= The input =
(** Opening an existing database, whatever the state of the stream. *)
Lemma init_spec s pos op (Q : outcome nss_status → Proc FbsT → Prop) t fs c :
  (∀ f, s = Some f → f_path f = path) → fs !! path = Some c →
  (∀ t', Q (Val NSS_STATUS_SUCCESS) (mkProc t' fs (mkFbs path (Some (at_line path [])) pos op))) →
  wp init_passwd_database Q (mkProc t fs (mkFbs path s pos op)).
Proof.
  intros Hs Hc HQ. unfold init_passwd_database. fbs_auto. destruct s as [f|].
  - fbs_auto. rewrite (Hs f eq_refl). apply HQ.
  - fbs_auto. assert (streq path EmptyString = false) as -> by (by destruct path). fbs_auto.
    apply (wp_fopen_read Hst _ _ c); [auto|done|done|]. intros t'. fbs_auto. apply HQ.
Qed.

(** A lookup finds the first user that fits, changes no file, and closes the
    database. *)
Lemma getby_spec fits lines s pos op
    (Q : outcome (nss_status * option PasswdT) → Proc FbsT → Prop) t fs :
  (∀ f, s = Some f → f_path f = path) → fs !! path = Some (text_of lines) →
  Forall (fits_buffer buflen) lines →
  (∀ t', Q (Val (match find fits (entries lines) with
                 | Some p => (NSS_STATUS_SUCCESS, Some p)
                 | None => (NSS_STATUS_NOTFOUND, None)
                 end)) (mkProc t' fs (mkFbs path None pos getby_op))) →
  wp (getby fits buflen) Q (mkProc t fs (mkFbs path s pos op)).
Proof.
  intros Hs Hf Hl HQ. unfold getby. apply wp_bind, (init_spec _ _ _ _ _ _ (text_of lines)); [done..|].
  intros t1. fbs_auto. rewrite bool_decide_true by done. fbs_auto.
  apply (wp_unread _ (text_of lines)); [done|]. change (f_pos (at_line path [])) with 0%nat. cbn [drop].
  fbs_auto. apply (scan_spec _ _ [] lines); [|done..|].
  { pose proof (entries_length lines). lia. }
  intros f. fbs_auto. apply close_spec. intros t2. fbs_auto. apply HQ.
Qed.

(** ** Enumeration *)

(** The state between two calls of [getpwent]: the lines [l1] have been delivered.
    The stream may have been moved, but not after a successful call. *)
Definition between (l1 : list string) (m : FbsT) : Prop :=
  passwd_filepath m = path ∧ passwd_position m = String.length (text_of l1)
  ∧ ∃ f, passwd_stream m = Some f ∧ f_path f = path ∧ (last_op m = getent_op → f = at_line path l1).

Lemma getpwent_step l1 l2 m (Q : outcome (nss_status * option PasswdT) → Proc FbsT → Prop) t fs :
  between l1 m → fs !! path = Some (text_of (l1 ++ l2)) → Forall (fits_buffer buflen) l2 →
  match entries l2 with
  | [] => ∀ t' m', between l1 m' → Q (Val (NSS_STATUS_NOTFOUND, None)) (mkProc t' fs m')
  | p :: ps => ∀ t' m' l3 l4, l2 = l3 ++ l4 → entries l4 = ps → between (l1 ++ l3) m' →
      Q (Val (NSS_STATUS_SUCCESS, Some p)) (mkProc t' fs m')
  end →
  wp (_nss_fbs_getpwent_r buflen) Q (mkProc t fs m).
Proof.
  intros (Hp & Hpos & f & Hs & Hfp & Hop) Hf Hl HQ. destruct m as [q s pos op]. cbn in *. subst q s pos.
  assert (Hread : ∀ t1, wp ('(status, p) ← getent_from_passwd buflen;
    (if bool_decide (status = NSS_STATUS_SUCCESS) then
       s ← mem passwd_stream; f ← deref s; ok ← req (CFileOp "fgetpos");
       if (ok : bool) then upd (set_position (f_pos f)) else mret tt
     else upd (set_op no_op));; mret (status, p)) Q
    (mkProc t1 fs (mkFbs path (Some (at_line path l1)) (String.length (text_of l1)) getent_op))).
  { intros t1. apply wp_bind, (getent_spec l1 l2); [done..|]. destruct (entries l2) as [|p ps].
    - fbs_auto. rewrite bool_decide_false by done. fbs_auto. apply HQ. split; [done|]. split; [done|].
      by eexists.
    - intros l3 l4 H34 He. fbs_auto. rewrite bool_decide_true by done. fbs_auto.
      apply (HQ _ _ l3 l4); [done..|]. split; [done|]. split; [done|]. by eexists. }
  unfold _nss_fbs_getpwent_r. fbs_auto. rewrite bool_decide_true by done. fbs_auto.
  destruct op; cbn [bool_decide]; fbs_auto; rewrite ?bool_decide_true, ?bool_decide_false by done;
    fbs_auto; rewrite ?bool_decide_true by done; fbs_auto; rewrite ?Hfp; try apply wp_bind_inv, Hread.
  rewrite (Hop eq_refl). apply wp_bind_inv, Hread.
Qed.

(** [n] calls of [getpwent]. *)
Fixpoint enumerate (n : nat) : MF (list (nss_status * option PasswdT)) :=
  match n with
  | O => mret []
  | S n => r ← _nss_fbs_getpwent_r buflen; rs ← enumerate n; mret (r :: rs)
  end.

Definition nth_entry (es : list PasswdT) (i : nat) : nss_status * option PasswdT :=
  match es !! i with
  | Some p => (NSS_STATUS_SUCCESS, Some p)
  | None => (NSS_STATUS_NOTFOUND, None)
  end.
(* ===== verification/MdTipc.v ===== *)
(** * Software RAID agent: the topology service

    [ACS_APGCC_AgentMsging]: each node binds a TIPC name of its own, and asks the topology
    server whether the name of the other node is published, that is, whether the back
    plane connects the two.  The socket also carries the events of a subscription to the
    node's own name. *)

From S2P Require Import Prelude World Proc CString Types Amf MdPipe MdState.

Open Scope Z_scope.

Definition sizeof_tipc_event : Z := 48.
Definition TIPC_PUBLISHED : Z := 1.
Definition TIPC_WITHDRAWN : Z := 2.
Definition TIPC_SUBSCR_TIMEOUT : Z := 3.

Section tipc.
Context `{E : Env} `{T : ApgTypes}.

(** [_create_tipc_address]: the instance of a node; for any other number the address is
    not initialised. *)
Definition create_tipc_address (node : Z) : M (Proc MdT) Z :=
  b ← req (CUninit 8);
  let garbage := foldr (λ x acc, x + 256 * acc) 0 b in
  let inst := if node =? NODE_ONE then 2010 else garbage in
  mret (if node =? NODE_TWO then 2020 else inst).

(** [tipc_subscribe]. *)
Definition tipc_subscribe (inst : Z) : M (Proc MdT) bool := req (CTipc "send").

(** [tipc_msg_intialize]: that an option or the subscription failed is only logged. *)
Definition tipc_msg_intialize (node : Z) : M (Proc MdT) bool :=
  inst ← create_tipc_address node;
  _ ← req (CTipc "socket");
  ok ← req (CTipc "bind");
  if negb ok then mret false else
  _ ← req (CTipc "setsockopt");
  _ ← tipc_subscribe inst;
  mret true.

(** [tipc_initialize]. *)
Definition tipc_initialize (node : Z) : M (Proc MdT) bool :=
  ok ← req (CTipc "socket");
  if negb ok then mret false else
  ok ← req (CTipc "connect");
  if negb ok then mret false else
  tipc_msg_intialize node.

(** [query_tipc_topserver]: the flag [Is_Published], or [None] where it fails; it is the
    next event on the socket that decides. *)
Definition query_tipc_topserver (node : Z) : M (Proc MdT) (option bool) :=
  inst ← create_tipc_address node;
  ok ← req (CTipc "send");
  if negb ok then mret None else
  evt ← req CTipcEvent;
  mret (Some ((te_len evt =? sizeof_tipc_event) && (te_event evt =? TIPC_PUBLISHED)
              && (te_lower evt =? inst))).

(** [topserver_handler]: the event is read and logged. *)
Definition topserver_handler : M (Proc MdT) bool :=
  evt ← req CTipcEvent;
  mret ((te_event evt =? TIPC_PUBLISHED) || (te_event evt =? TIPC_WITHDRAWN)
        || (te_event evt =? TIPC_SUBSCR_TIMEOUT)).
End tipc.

= What is being asked =
Based on the listing, determine the number of lines that include the string "calls", and give that number without further text.

= Expected answer =
2